_Stored items_

Lemma CreateManualJob_steps id rnd : steps (pg_CreateManualJob id rnd).
Proof. unfold pg_CreateManualJob. session_steps. one_step ts_insert_job. Qed.

Lemma insert_due_jobs_steps due now exp clk rnd jobs : steps (insert_due_jobs due now exp clk rnd jobs).
Proof.
  revert jobs. induction due as [|m due IH]; intros jobs; cbn [insert_due_jobs]; session_steps; [|by apply IH].
  one_step ts_insert_job.
Qed.

Lemma ClaimDueJobs_steps limit lt ma clk rnd0 rnd : steps (pg_ClaimDueJobs limit lt ma clk rnd0 rnd).
Proof.
  unfold pg_ClaimDueJobs. session_steps; try apply insert_due_jobs_steps.
  - one_step ts_kill_exhausted.
  - one_step ts_fail_expired.
  - one_step ts_claim_jobs.
  - intros ????? [= <- _]. reflexivity.
Qed.

Lemma acceptPublicationProgress_steps claim : steps (acceptPublicationProgress claim).
Proof. unfold acceptPublicationProgress, classifyInactiveJob. session_steps. Qed.

Lemma MarkJobPublished_steps claim : steps (pg_MarkJobPublished claim).
Proof.
  unfold pg_MarkJobPublished. session_steps; [|apply acceptPublicationProgress_steps]. one_step ts_published.
Qed.

Lemma ReleaseJobPublish_steps claim e : steps (pg_ReleaseJobPublish claim e).
Proof.
  unfold pg_ReleaseJobPublish. session_steps; [|apply acceptPublicationProgress_steps]. one_step ts_released.
Qed.

Lemma Recover_steps : steps pg_RecoverQueuedJobsAfterTopologyLoss.
Proof. unfold pg_RecoverQueuedJobsAfterTopologyLoss. session_steps. one_step ts_recovered. Qed.

Lemma MarkJobProcessing_steps id jobID attempt lt rnd : steps (pg_MarkJobProcessing id jobID attempt lt rnd).
Proof.
  unfold pg_MarkJobProcessing, checkJobStatus, classifyInactiveJob. session_steps.
  intros now lk d d' a Hst. apply rtc_once. eapply ts_started; [| |exact Hst]; [lia|apply newID_nonempty].
Qed.

Lemma MarkJobFailed_steps lease e delay : steps (pg_MarkJobFailed lease e delay).
Proof. unfold pg_MarkJobFailed, classifyInactiveJob. session_steps. one_step ts_failed. Qed.

Lemma MarkJobDead_steps lease e : steps (pg_MarkJobDead lease e).
Proof. unfold pg_MarkJobDead. session_steps; [one_step ts_killed|one_step ts_update_monitor]. Qed.

Lemma upsertIncidentAndAlert_steps record m ap now r1 r2 : steps (upsertIncidentAndAlert record m ap now r1 r2).
Proof.
  unfold upsertIncidentAndAlert. session_steps;
    [one_step ts_resolve|one_step ts_upsert_incident|one_step ts_insert_alert|one_step ts_mark_alerted].
Qed.

Lemma AddCheck_steps record lease ap r1 r2 : steps (pg_AddCheck record lease ap r1 r2).
Proof.
  unfold pg_AddCheck. session_steps; [one_step ts_insert_result|one_step ts_update_monitor| |one_step ts_completed].
  apply upsertIncidentAndAlert_steps.
Qed.

Lemma ClaimAlerts_steps limit lt ma rnd : steps (pg_ClaimAlerts limit lt ma rnd).
Proof. unfold pg_ClaimAlerts. session_steps; [one_step ts_kill_alerts|one_step ts_claim_alerts]. Qed.

Lemma MarkAlertDelivered_steps id token : steps (pg_MarkAlertDelivered id token).
Proof. unfold pg_MarkAlertDelivered. session_steps. one_step ts_delivered. Qed.

Lemma MarkAlertFailed_steps id token e delay dead : steps (pg_MarkAlertFailed id token e delay dead).
Proof.
  unfold pg_MarkAlertFailed. session_steps. intros now lk d d' a Hst. apply rtc_once.
  eapply ts_alert_failed; [|exact Hst]. destruct dead; auto.
Qed.

Lemma DeleteExpiredData_steps policy : steps (pg_DeleteExpiredData policy).
Proof.
  unfold pg_DeleteExpiredData. session_steps;
    [one_step ts_delete_results|one_step ts_delete_jobs|one_step ts_delete_alerts|one_step ts_delete_incidents].
Qed.

Definition deletes_monitor (op : PgOp) : bool := match op with PgDelete _ => true | _ => false end.

Lemma pg_run_steps op : (deletes_monitor op = true → del = true) → steps (pg_run op).
Proof.
  intros Hdel. destruct op; cbn [pg_run]; unfold done_; session_steps;
    eauto using Create_steps, Update_steps, Delete_steps, CreateManualJob_steps, ClaimDueJobs_steps,
      MarkJobPublished_steps, ReleaseJobPublish_steps, Recover_steps, MarkJobProcessing_steps, MarkJobFailed_steps,
      MarkJobDead_steps, AddCheck_steps, ClaimAlerts_steps, MarkAlertDelivered_steps, MarkAlertFailed_steps,
      DeleteExpiredData_steps.
Qed.
End walk.

(** A session: the methods called one after the other, whatever each returns. *)
Fixpoint pg_session (ops : list PgOp) (n : nat) (d : Tables) : nat * Tables :=
  match ops with
  | [] => (n, d)
  | op :: ops => let '(n, d, _) := pg_run op n d in pg_session ops n d
  end.

Lemma pg_session_wf ops n d :
  (∀ n d, table_steps true d (others n d)) → tables_wf d → tables_wf (pg_session ops n d).2.
Proof.
  intros Hothers. revert n d. induction ops as [|op ops IH]; intros n d Hd; cbn [pg_session]; [done|].
  pose proof (pg_run_steps true Hothers op (λ _, eq_refl) n d) as Hrun. destruct (pg_run op n d) as [[n' d'] r].
  apply IH. by eapply table_steps_wf.
Qed.

(** C8: Whatever methods a client calls, and whatever the server does
    meanwhile (statements that fail, replies that are lost, clocks that jump,
    other clients of the same repository), the tables keep the schema's keys,
    references and checks, at most one active job and one open incident per
    monitor, and a lease exactly on the jobs being processed. *)
Theorem pg_invariant ops n :
  (∀ n d, table_steps true d (others n d)) → tables_wf (pg_session ops n empty_tables).2.
Proof. intros Hothers. apply pg_session_wf; [done|apply empty_tables_wf]. Qed.
End methods.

_THE TASK_
Begin at the top of the records above and quote each line exactly, ending with the line that contains "Lemma MarkJobDead_steps lease".

_WRITTEN RESPONSE_
Lemma CreateManualJob_steps id rnd : steps (pg_CreateManualJob id rnd).
Proof. unfold pg_CreateManualJob. session_steps. one_step ts_insert_job. Qed.

Lemma insert_due_jobs_steps due now exp clk rnd jobs : steps (insert_due_jobs due now exp clk rnd jobs).
Proof.
  revert jobs. induction due as [|m due IH]; intros jobs; cbn [insert_due_jobs]; session_steps; [|by apply IH].
  one_step ts_insert_job.
Qed.

Lemma ClaimDueJobs_steps limit lt ma clk rnd0 rnd : steps (pg_ClaimDueJobs limit lt ma clk rnd0 rnd).
Proof.
  unfold pg_ClaimDueJobs. session_steps; try apply insert_due_jobs_steps.
  - one_step ts_kill_exhausted.
  - one_step ts_fail_expired.
  - one_step ts_claim_jobs.
  - intros ????? [= <- _]. reflexivity.
Qed.

Lemma acceptPublicationProgress_steps claim : steps (acceptPublicationProgress claim).
Proof. unfold acceptPublicationProgress, classifyInactiveJob. session_steps. Qed.

Lemma MarkJobPublished_steps claim : steps (pg_MarkJobPublished claim).
Proof.
  unfold pg_MarkJobPublished. session_steps; [|apply acceptPublicationProgress_steps]. one_step ts_published.
Qed.

Lemma ReleaseJobPublish_steps claim e : steps (pg_ReleaseJobPublish claim e).
Proof.
  unfold pg_ReleaseJobPublish. session_steps; [|apply acceptPublicationProgress_steps]. one_step ts_released.
Qed.

Lemma Recover_steps : steps pg_RecoverQueuedJobsAfterTopologyLoss.
Proof. unfold pg_RecoverQueuedJobsAfterTopologyLoss. session_steps. one_step ts_recovered. Qed.

Lemma MarkJobProcessing_steps id jobID attempt lt rnd : steps (pg_MarkJobProcessing id jobID attempt lt rnd).
Proof.
  unfold pg_MarkJobProcessing, checkJobStatus, classifyInactiveJob. session_steps.
  intros now lk d d' a Hst. apply rtc_once. eapply ts_started; [| |exact Hst]; [lia|apply newID_nonempty].
Qed.

Lemma MarkJobFailed_steps lease e delay : steps (pg_MarkJobFailed lease e delay).
Proof. unfold pg_MarkJobFailed, classifyInactiveJob. session_steps. one_step ts_failed. Qed.

Lemma MarkJobDead_steps lease e : steps (pg_MarkJobDead lease e).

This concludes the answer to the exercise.